▶ Data extract:
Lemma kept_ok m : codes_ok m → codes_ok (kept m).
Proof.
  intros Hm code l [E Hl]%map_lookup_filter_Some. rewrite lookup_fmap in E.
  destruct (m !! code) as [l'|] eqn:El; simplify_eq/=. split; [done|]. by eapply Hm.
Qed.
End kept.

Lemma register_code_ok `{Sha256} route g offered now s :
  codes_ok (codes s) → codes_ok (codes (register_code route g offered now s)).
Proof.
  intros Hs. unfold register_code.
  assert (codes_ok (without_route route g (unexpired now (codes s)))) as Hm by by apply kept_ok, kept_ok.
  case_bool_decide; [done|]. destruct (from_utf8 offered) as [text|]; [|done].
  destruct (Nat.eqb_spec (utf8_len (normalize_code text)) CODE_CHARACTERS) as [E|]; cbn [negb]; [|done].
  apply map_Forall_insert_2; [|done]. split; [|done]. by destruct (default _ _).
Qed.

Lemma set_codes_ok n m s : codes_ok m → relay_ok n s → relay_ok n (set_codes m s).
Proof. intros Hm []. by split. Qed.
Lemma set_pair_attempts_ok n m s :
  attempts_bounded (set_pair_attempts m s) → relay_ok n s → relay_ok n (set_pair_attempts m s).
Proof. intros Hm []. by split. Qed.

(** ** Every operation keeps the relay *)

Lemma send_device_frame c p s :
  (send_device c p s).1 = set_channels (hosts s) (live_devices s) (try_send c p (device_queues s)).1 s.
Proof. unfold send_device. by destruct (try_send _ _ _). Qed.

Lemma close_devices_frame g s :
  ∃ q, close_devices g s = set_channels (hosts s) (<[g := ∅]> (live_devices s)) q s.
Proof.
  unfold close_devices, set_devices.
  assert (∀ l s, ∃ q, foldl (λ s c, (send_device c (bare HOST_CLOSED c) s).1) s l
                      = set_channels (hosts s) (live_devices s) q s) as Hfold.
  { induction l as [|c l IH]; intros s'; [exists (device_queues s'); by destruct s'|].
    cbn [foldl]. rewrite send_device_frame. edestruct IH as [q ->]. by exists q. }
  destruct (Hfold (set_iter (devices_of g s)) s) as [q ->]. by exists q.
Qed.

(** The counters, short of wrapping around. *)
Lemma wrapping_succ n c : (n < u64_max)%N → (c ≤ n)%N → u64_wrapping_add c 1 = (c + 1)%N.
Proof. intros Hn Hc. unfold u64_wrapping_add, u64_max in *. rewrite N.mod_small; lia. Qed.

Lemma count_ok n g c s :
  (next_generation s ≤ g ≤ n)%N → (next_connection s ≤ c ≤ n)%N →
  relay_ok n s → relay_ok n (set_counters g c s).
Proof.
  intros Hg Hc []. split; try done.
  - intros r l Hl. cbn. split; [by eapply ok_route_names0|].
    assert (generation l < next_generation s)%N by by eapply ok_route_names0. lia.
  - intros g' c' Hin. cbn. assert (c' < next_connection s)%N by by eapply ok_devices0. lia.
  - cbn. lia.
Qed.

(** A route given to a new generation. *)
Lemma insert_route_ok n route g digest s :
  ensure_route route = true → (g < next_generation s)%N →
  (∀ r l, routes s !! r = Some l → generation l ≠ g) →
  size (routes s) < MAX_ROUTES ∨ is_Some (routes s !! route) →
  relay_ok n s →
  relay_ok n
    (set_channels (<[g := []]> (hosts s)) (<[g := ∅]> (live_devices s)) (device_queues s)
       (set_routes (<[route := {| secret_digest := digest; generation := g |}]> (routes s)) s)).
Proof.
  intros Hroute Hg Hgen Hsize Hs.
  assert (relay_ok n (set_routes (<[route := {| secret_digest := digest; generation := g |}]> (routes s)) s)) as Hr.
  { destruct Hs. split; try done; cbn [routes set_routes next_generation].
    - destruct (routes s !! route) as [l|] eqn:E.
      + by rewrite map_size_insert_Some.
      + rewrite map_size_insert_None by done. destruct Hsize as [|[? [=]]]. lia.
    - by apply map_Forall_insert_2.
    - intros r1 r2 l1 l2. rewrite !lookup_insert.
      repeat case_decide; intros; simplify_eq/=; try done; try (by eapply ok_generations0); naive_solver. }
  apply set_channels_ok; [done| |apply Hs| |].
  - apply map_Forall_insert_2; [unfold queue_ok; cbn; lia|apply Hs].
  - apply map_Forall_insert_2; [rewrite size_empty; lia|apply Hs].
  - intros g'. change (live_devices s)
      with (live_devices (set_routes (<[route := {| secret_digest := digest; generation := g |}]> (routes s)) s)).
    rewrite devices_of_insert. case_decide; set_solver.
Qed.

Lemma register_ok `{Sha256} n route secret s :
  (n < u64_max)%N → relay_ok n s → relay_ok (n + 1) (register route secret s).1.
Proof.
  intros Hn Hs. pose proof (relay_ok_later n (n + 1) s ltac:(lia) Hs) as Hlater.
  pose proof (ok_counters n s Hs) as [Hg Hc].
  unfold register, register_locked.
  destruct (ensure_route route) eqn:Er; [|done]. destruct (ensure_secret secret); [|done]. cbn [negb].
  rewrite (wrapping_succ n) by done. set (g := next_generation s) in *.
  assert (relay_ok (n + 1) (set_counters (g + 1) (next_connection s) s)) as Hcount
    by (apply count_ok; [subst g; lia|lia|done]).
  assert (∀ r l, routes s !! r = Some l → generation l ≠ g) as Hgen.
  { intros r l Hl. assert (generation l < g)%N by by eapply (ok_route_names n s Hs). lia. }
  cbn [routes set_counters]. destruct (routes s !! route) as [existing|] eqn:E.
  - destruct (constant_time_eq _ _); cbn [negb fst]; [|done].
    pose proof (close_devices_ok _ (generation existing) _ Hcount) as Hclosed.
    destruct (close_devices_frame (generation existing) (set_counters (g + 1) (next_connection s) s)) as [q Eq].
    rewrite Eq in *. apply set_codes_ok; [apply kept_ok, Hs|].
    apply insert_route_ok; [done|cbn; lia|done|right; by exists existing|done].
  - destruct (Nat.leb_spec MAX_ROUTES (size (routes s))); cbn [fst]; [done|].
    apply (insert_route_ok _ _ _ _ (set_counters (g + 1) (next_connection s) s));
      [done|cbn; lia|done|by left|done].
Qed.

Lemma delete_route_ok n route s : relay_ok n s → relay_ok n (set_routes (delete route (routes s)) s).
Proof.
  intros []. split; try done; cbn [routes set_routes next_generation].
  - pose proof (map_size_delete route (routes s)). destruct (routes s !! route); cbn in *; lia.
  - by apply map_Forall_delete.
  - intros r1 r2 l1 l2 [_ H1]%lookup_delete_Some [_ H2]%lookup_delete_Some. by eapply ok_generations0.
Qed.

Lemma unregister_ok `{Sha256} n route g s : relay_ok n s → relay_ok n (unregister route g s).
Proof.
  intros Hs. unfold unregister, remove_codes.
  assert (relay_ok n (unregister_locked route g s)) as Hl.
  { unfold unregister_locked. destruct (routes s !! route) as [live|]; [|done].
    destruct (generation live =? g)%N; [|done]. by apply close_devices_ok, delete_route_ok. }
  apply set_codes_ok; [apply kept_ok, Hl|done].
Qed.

▶ Aim of the task: Please copy out each line of the material that contains the string "foldl".

▶ Task solution:
  assert (∀ l s, ∃ q, foldl (λ s c, (send_device c (bare HOST_CLOSED c) s).1) s l
    cbn [foldl]. rewrite send_device_frame. edestruct IH as [q ->]. by exists q. }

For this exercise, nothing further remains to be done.